┌──
(** The share [o] of the other shards and an amount [e] reserved for this shard and not yet
    in its accumulators (or, where negative, still in them). *)
Record budget_ok (o e : Z * Z) (s : Shard) (g : GlobalBudget) : Prop := {
  b_others : 0 <= o.1 ∧ 0 <= o.2;
  b_ram : g_ram_used g = ram_used s + o.1 + e.1;
  b_disk : g_disk_used g = disk_used s + o.2 + e.2;
  b_ram_cap : g_ram_used g <= ram_max g <= U64_MAX;
  b_disk_cap : g_disk_used g <= disk_max g <= U64_MAX;
}.

Record acc_ok (o e : Z * Z) (a : Access) m rl dl : Prop := {
  a_holds : holds (shard a) m rl dl;
  a_budget : budget_ok o e (shard a) (global a);
}.

(** ** Pointers and entries *)

Lemma bare_strip w n n' : strip w n' = strip w n → bare n' = bare n.
Proof. destruct w, n, n'; cbn; intros [=]; by subst. Qed.

Lemma forget_bare w (s s' : Shard) :
  forget w s' = forget w s → bare <$> map s' = bare <$> map s.
Proof.
  intros (Hm & _)%forget_fields. apply map_eq. intros k.
  apply (f_equal (.!! k)) in Hm. rewrite !lookup_fmap in *.
  destruct (map s' !! k), (map s !! k); cbn in *; try done.
  injection Hm as Hm. f_equal. by eapply bare_strip.
Qed.

Lemma holds_lookup s m rl dl k n :
  holds s m rl dl → m !! k = Some n →
  ∃ n', map s !! k = Some n' ∧ bare n' = n.
Proof. intros Hs. rewrite <-(h_map _ _ _ _ Hs), lookup_fmap. intros (n' & ? & ?)%fmap_Some_1. eauto. Qed.

Lemma holds_lookup_bare s m rl dl k n' :
  holds s m rl dl → map s !! k = Some n' → m !! k = Some (bare n').
Proof. intros Hs Hk. by rewrite <-(h_map _ _ _ _ Hs), lookup_fmap, Hk. Qed.

Lemma holds_absent s m rl dl k :
  holds s m rl dl → map s !! k = None ↔ m !! k = None.
Proof. intros Hs. rewrite <-(h_map _ _ _ _ Hs), lookup_fmap. apply symmetry, fmap_None. Qed.

Lemma holds_orders s m rl dl : holds s m rl dl → order Ram s = rl ∧ order Disk s = dl.
Proof. intros Hs. split; apply linked_order; apply Hs. Qed.

Lemma holds_size s m rl dl : holds s m rl dl → size (map s) = size m.
Proof. intros Hs. by rewrite <-(h_map _ _ _ _ Hs), map_size_fmap. Qed.

Lemma sum_ram_nonneg s m rl dl : holds s m rl dl → 0 <= ram_used s ∧ 0 <= disk_used s.
Proof.
  intros Hs. rewrite (h_ram_used _ _ _ _ Hs), (h_disk_used _ _ _ _ Hs).
  split; apply sum_map_nonneg; intros k n Hk; apply (h_weights _ _ _ _ Hs k n Hk).
Qed.

(** Only the pointers of the lists matter to [linked]. *)
Lemma linked_fields w (s s' : Shard) l :
  head_of w s' = head_of w s → tail_of w s' = tail_of w s →
  (∀ k, k ∈ l → links w (map s') k = links w (map s) k) → linked w s l → linked w s' l.
Proof.
  intros Hh Ht Hk [Hh0 Ht0 Hd Hn Hs]. split; [congruence..|]. by eapply seg_ext.
Qed.

(** ** Removal *)

(** What only insertion and mutation change, and what nothing changes. *)
Definition clock (s : Shard) := (expiry s, next_gen s).
Definition caps (a : Access) := (ram_max (global a), disk_max (global a), ram_budget a, disk_budget a).

Lemma filter_ne_elem k x l : x ∈ filter (.≠ k) l ↔ x ≠ k ∧ x ∈ l.
Proof. by rewrite list_elem_of_filter. Qed.

Lemma linked_remove w (s : Shard) l k :
  linked w s l → k ∈ l →
  ∃ s', unlink w k s = Some s' ∧ forget w s' = forget w s ∧ linked w s' (filter (.≠ k) l).
Proof.
  intros Hl (l1 & l2 & ->)%list_elem_of_split.
  rewrite filter_ne_split by apply (lk_nodup _ _ _ Hl). by apply unlink_linked.
Qed.

(** A node that is on neither list can leave the map. *)
Lemma linked_delete w (s s' : Shard) l k :
  map s' = delete k (map s) → head_of w s' = head_of w s → tail_of w s' = tail_of w s →
  k ∉ l → linked w s l → linked w s' l.
Proof.
  intros Hm Hh Ht Hk. apply linked_fields; [done..|]. intros x Hx. unfold links.
  by rewrite Hm, lookup_delete_ne by set_solver.
Qed.

Lemma detach_ok s m rl dl k n :
  holds s m rl dl → m !! k = Some n →
  ∃ s1 s2 n', ram_unlink k s = Some s1 ∧
    (if 0 <? disk_weight n then disk_unlink k s1 else Some s1) = Some s2 ∧
    map s2 !! k = Some n' ∧ value n' = value n ∧ ram_used s2 = ram_used s ∧
    disk_used s2 = disk_used s ∧ clock s2 = clock s ∧
    bare <$> map s2 = m ∧ linked Ram s2 (filter (.≠ k) rl) ∧ linked Disk s2 (filter (.≠ k) dl).
Proof.
  intros Hs Hk. destruct (linked_remove Ram s rl k) as (s1 & E1 & F1 & L1).
  { apply Hs. } { apply (h_rl _ _ _ _ Hs). by eexists. }
  pose proof (forget_linked_other _ _ _ _ F1 (h_disk _ _ _ _ Hs)) as D1. cbn [other] in D1.
  pose proof (forget_bare _ _ _ F1) as M1. rewrite (h_map _ _ _ _ Hs) in M1.
  apply forget_fields in F1 as (_ & _ & _ & R1 & U1 & X1 & N1).
  enough (∃ s2, (if 0 <? disk_weight n then disk_unlink k s1 else Some s1) = Some s2 ∧
    ram_used s2 = ram_used s1 ∧ disk_used s2 = disk_used s1 ∧ clock s2 = clock s1 ∧
    bare <$> map s2 = m ∧ linked Ram s2 (filter (.≠ k) rl) ∧ linked Disk s2 (filter (.≠ k) dl))
    as (s2 & E2 & R2 & U2 & C2 & M2 & L2 & D2).
  { pose proof Hk as Hk'. rewrite <-M2, lookup_fmap in Hk'.
    apply fmap_Some_1 in Hk' as (n' & Hn' & ->). exists s1, s2, n'.
    unfold clock in *. split_and!; try done; congruence. }
  destruct (Z.ltb_spec 0 (disk_weight n)) as [Hw|Hw].
  - destruct (linked_remove Disk s1 dl k D1) as (s2 & E2 & F2 & L2).
    { apply (h_dl _ _ _ _ Hs). eauto. }
    pose proof (forget_linked_other _ _ _ _ F2 L1) as D2. cbn [other] in D2.
    pose proof (forget_bare _ _ _ F2) as M2.
    apply forget_fields in F2 as (_ & _ & _ & R2 & U2 & X2 & N2).
    exists s2. unfold clock. split_and!; try done; congruence.
  - exists s1. rewrite (filter_ne_id k dl); [done|]. intros Hin. apply (h_dl _ _ _ _ Hs) in Hin.
    destruct Hin as (n' & Hn' & ?). rewrite Hk in Hn'. injection Hn' as ->. lia.
Qed.

Lemma sums_delete m k n :
  m !! k = Some n →
  sum_map ram_weight (delete k m) = sum_map ram_weight m - ram_weight n ∧
  sum_map disk_weight (delete k m) = sum_map disk_weight m - disk_weight n.
Proof.
  intros Hk. rewrite (sum_map_delete ram_weight m k n Hk), (sum_map_delete disk_weight m k n Hk).
  lia.
Qed.

Lemma holds_weights_le s m rl dl k n :
  holds s m rl dl → m !! k = Some n →
  0 <= ram_weight n <= ram_used s ∧ 0 <= disk_weight n <= disk_used s.
Proof.
  intros Hs Hk. pose proof (h_weights _ _ _ _ Hs k n Hk) as Hw. cbn in Hw.
  rewrite (h_ram_used _ _ _ _ Hs), (h_disk_used _ _ _ _ Hs).
  pose proof (sum_map_ge ram_weight m k n) as Hr. pose proof (sum_map_ge disk_weight m k n) as Hd.
  assert (map_Forall (fun _ n => 0 <= ram_weight n) m).
  { intros x y Hx. apply (h_weights _ _ _ _ Hs x y Hx). }
  assert (map_Forall (fun _ n => 0 <= disk_weight n) m).
  { intros x y Hx. apply (h_weights _ _ _ _ Hs x y Hx). }
  specialize (Hr ltac:(done) Hk). specialize (Hd ltac:(done) Hk). lia.
Qed.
└──
● **Your objective**
With the line holding "forget w s' = forget w s →" as the first and the line holding "Proof. intros Hs. by" as the last, please transcribe exactly the lines of the material above in that range and nothing else.

● **Result of the task**
  forget w s' = forget w s → bare <$> map s' = bare <$> map s.
Proof.
  intros (Hm & _)%forget_fields. apply map_eq. intros k.
  apply (f_equal (.!! k)) in Hm. rewrite !lookup_fmap in *.
  destruct (map s' !! k), (map s !! k); cbn in *; try done.
  injection Hm as Hm. f_equal. by eapply bare_strip.
Qed.

Lemma holds_lookup s m rl dl k n :
  holds s m rl dl → m !! k = Some n →
  ∃ n', map s !! k = Some n' ∧ bare n' = n.
Proof. intros Hs. rewrite <-(h_map _ _ _ _ Hs), lookup_fmap. intros (n' & ? & ?)%fmap_Some_1. eauto. Qed.

Lemma holds_lookup_bare s m rl dl k n' :
  holds s m rl dl → map s !! k = Some n' → m !! k = Some (bare n').
Proof. intros Hs Hk. by rewrite <-(h_map _ _ _ _ Hs), lookup_fmap, Hk. Qed.

Lemma holds_absent s m rl dl k :
  holds s m rl dl → map s !! k = None ↔ m !! k = None.
Proof. intros Hs. rewrite <-(h_map _ _ _ _ Hs), lookup_fmap. apply symmetry, fmap_None. Qed.

Lemma holds_orders s m rl dl : holds s m rl dl → order Ram s = rl ∧ order Disk s = dl.
Proof. intros Hs. split; apply linked_order; apply Hs. Qed.

Lemma holds_size s m rl dl : holds s m rl dl → size (map s) = size m.
Proof. intros Hs. by rewrite <-(h_map _ _ _ _ Hs), map_size_fmap. Qed.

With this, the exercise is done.